その日の夜。

 俺はクローフェ女王に勧められ、王城の客室にて眠りについていた。

 女王よりさらに上の立場になるわけだから、本当はもっと上質な部屋で寝てほしいと言われたけどな。

 たださすがに、急には《女王以上の部屋》を用意できるはずもなく――。

 極上の「飯」と「風呂」と「サービス」を提供する代わりに、ひとまずは客室に泊まってほしいと靴を舐められた。

 クックック……。

 悪役王子たる者、もちろんこれを了承してはいけないんだけどな。

 だがいきなり暴君っぷりを発揮してしまっては、人民もついてきてくれない。

 最初は忠誠心を誓わせる意味でも、ここは人柄の良さをアピールするほうが先決だろう。

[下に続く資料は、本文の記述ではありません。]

(** C10: with [updateExisting] true on an account that holds no contract of
    the extracted name, [AddContract] passes the existence checks, submits
    the creation transaction with the resolved program code and no other
    transaction, and, the pipeline reporting no error, returns normally. *)
Theorem AddContract_update_flag_creates (a : Accounts) (account : Account)
    (contract : nat) (network : string) (w : World) (s : Script)
    (code' name : string) (tx ptx : Transaction)
    (flowAccount : FlowAccount) (sent : SentTransaction)
    (res : TransactionResult) (w' : World) :
  heap w !! contract = Some s →
  cadence_parse_error (s_code s) = None →
  resolved_code a network s = Some code' →
  cadence_contract_name code' = inr name →
  NewAddAccountContractTransaction account name code' (s_args s) = inr tx →
  gw_GetAccount (gateway a) (calls w) (acc_address account) = inr flowAccount →
  fa_contracts flowAccount !! name = None →
  pipeline a tx account
    (called (set_code w contract s code') (CallGetAccount (acc_address account)))
  = (Ok (ptx, sent, res), w') →
  tr_Error res = None →
  AddContract a account contract network true w = (Ok (sent_ID sent, true), w')
  ∧ tx_op ptx = OpAddContract name code' (s_args s)
  ∧ submitted (calls w') = (submitted (calls w) ++ [ptx])%list.
Proof.
  intros E Hparse Hres Hname Htx Hacc Hnone Hpipe Hok.
  rewrite (AddContract_checks _ _ _ _ _ _ _ _ _ _ _ E Hparse Hres Hname Htx Hacc).
  cbv zeta. rewrite Hnone.
  rewrite (AddContract_send_Ok _ _ _ _ _ _ _ _ _ Hpipe Hok).
  apply pipeline_Ok in Hpipe as (w1 & _ & _ & _ & Hop & _ & Hsub).
  split; [done|]. split.
  { rewrite Hop. unfold NewAddAccountContractTransaction, NewTransaction in Htx.
    destruct (builder_error _ _); [done|]. by injection Htx as <-. }
  rewrite Hsub. simpl. rewrite submitted_app. simpl. by rewrite app_nil_r.
Qed.

(** Whenever [AddContract] returns normally, the boolean is the flag it was
    called with, whether the contract existed or not. *)
Lemma AddContract_returns_flag a account contract network updateExisting
    w id b w' :
  AddContract a account contract network updateExisting w = (Ok (id, b), w') →
  b = updateExisting.
Proof.
  unfold AddContract. intros E.
  do 9 (apply bind_Ok_inv in E as (? & ? & _ & E)).
  destruct (_ && _); [done|]. destruct (_ && _); [done|].
  do 4 (apply bind_Ok_inv in E as (? & ? & _ & E)).
  destruct (tr_Error _); [done|]. by injection E as _ <- _.
Qed.

End AddContractClaims.

(** ** AddContract on the fixture *)

(** Settle a closed equation or disequation by evaluating both sides. *)
Ltac evaluate := vm_compute; first [reflexivity | discriminate].

(** On a chain where [alice] holds the resolved [C] already. *)
Lemma AddContract_no_diff_witness :
  heap Fixture.world !! 0 = Some Fixture.scriptC
  ∧ ∃ w',
      AddContract (L:=Sample.libraries) (F:=Sample.flowkit)
        (Fixture.service Fixture.same_chain) Fixture.alice 0 "emulator" true
        Fixture.world
      = (Err errUpdateNoDiff, w')
      ∧ submitted (calls w') = [].
Proof.
  split; [reflexivity|].
  edestruct (AddContract_no_diff (L:=Sample.libraries) (F:=Sample.flowkit)
               (Fixture.service Fixture.same_chain) Fixture.alice 0 "emulator"
               true Fixture.world Fixture.scriptC Fixture.resolvedC "C")
    as (w' & Hrun & _ & Hsub);
    [evaluate..|].
  exists w'. split; [exact Hrun|exact Hsub].
Defined.

(** On a chain where [alice] holds an older [C]. *)
Lemma AddContract_update_existing_witness :
  heap Fixture.world !! 0 = Some Fixture.scriptC
  ∧ ∃ id ptx w',
      AddContract (L:=Sample.libraries) (F:=Sample.flowkit)
        (Fixture.service Fixture.old_chain) Fixture.alice 0 "emulator" true
        Fixture.world
      = (Ok (id, true), w')
      ∧ tx_op ptx = OpUpdateContract "C" Fixture.resolvedC
      ∧ submitted (calls w') = [ptx].
Proof.
  split; [reflexivity|].
  edestruct (AddContract_update_existing (L:=Sample.libraries)
               (F:=Sample.flowkit) (Fixture.service Fixture.old_chain)
               Fixture.alice 0 "emulator" Fixture.world Fixture.scriptC
               Fixture.resolvedC "C" "pub contract C { }")
    as (Hrun & Hop & Hsub & _);
    [evaluate..|].
  eexists _, _, _. split; [exact Hrun|]. split; [exact Hop|exact Hsub].
Defined.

 その意味で、俺は極上の「飯」と「風呂」と「サービス」とやらを断っておいた。

 それを聞いたミルアやローフェミアはまた目を輝かせていたが、二人はまだ気づいていないようだな。悪役王子エスメラルダが胸に秘めている、本当に恐ろしい陰謀を。

 だがまあ、今日は本当に疲れた。

 ひとまずはふかふかのベッドに潜り込んで、一日の疲れをいやそうと思っていたのだが――。

 モゾモゾ、モゾモゾ。

「ん……?」

 ふいに毛布のなかに誰かがいる気がして、俺は目を覚ました。

「なんだ…………?」

 ぼけまなこのまま毛布をめくったら、そこにローフェミアがいた。

 しかも寝巻を羽織っているためか、胸の露出がめちゃくちゃすごいことになっている。

 やっぱりローフェミアのおっぱいは、すごくDE☆KA☆I!

 ……って、いかんいかん。

 せっかく人柄の良い王子を演じようと思ったのに、これでは台無しではないか。

「なにをしているんだ、ローフェミア」

「ふふ、お母様が言ってたサービスですよ」

 うおっ……!

 肌の大部分を露出させたまま馬乗りになってきて、とんでもなく柔らかい感触が寝巻越しにでも伝わってくる。

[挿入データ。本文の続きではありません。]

Lemma lang_star_class p s :
  lang (Star (Class p)) s <-> Forall (fun c => p c = true) s.
Proof.
  split.
  - intros H. remember (Star (Class p)) as q eqn:Eq.
    induction H as [| | | | | |q' s1 s2 H1 _ H2 IH2]; try discriminate.
    + constructor.
    + injection Eq as ->. apply lang_class_inv in H1 as (c & -> & Hc).
      constructor; auto.
  - induction 1 as [|c s Hc _ IH]; [auto |].
    change (c :: s) with ([c] ++ s). auto.
Qed.

Lemma lang_class_cons p c s r :
  p c = true -> lang r s -> lang (Seq (Class p) r) (c :: s).
Proof. intros Hc H. change (c :: s) with ([c] ++ s). auto. Qed.

Lemma lang_class_cons_inv p r w :
  lang (Seq (Class p) r) w -> exists c s, w = c :: s /\ p c = true /\ lang r s.
Proof.
  intros H. apply lang_seq_inv in H as (s1 & s2 & -> & H1 & H2).
  apply lang_class_inv in H1 as (c & -> & Hc). eauto.
Qed.

Lemma lang_plus_class p s :
  lang (Plus (Class p)) s <-> s <> [] /\ Forall (fun c => p c = true) s.
Proof.
  unfold Plus. split.
  - intros H. apply lang_class_cons_inv in H as (c & s' & -> & Hc & H).
    apply lang_star_class in H. split; [discriminate | constructor; auto].
  - intros [Hne Hall]. destruct s as [|c s]; [congruence |].
    inversion Hall; subst. apply lang_class_cons; [auto |].
    by apply lang_star_class.
Qed.

Lemma lang_upto_class p extra s :
  lang (Upto (Class p) extra) s <->
  (length s <= extra)%nat /\ Forall (fun c => p c = true) s.
Proof.
  revert s. induction extra as [|k IH]; intros s; simpl.
  - split.
    + intros H. apply lang_eps_inv in H as ->. split; [simpl; lia | constructor].
    + intros [Hlen _]. destruct s; [auto | simpl in Hlen; lia].
  - split.
    + intros H. apply lang_alt_inv in H as [H|H].
      * apply lang_eps_inv in H as ->. split; [simpl; lia | constructor].
      * apply lang_class_cons_inv in H as (c & s' & -> & Hc & H).
        apply IH in H as [Hlen Hall].
        split; [simpl; lia | constructor; auto].
    + intros [Hlen Hall]. destruct s as [|c s]; [auto |].
      inversion Hall; subst. apply lang_alt_r.
      apply lang_class_cons; [auto |].
      apply IH. simpl in Hlen. split; [lia | auto].
Qed.

Lemma lang_repeat_class p lo extra s :
  lang (Repeat (Class p) lo extra) s <->
  (lo <= length s <= lo + extra)%nat /\ Forall (fun c => p c = true) s.
Proof.
  revert s. induction lo as [|k IH]; intros s; simpl.
  - rewrite lang_upto_class. split; intros [H1 H2]; split; auto; lia.
  - split.
    + intros H. apply lang_class_cons_inv in H as (c & s' & -> & Hc & H).
      apply IH in H as [Hlen Hall].
      split; [simpl; lia | constructor; auto].
    + intros [Hlen Hall]. destruct s as [|c s]; [simpl in Hlen; lia |].
      inversion Hall; subst. apply lang_class_cons; [auto |].
      apply IH. simpl in Hlen. split; [lia | auto].
Qed.

End RegexFacts.

(** ** Strings *)

Section StringFacts.

Lemma str_eqb_eq (a b : jsstring) : str_eqb a b = true <-> a = b.
Proof. unfold str_eqb. by rewrite bool_decide_eq_true. Qed.

Lemma str_eqb_neq (a b : jsstring) : str_eqb a b = false <-> a <> b.
Proof. unfold str_eqb. by rewrite bool_decide_eq_false. Qed.

Lemma str_eqb_refl (a : jsstring) : str_eqb a a = true.
Proof. by apply str_eqb_eq. Qed.

Lemma trimStart_id c (s : jsstring) : is_ws c = false -> trimStart (c :: s) = c :: s.
Proof. intros H. simpl. by rewrite H. Qed.

Lemma trimStart_no_ws (s : jsstring) :
  Forall (fun c => is_ws c = false) s -> trimStart s = s.
Proof. destruct 1 as [|c s Hc _]; [done | by apply trimStart_id]. Qed.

「エスメラルダ様はいらないって言ってましたけど、やっぱり戦いの疲れを癒やすにはこれが一番かなって……♡」

「な、なんだって……?」

 うん、それはとてもよくわかる。

 やっぱりおっぱいは世界を救うって、俺も大真面目にそう思ってるからな。

 だから本音を言えば、今すぐにでも俺の聖剣エクスカリバーを立たせたかったが……。

 しかしそれでは、俺の悪役美学に反する。

 どんな窮地に陥っても目標を諦めることなく、泰然自若と振る舞う……。

 クッ、言葉にするのは簡単でも、実践するのがこんなに難しかったとは……!

「フフ……ローフェミアよ」

 だが俺はなんとか理性を振り絞り、ローフェミアの肩を優しく押しのける。

「おまえの気づかいは嬉しいが、おまえとのこれはこんなに簡単に済ませたくない。――そんな安易な関係じゃないだろ? 俺たちは」

「エ、エスメラルダ様……」

 俺が適当に言い放った言い訳に対し、ローフェミアがぼうっと顔を赤くする。

「俺たちが真に結ばれるべき時は、ユリシアを倒し、エルフ王国に本当の平和を取り戻してからだ。そうじゃないか?」

「は、はい……! おっしゃる通りです……!」

「わかったら離れてくれ。俺たちのためにもな」

「はい!」

 目をハートの形に変えつつ、ゆっくりと俺の傍から離れるローフェミア。

「私、覚えました! ユリシアを倒せば、エスメラルダ様と大人の階段を上れるってことですね! 言いましたね!」

「は? あ、ああ……」

 なんだ?

 なんで今更ここを強調するんだ。

「……少し残念ですけど、でもエスメラルダ様のおっしゃる通りです。私、頑張りますから……!!

 そう言ってぺこりと頭を下げると、ローフェミアは肌の露出部分を隠し、客室を出て行った。

 ……ああ、本当はあのおっぱいめちゃくちゃ触りたかったけどな。

 真の悪役への道はこんなにも厳しいものかと、俺は改めて思い知るのだった。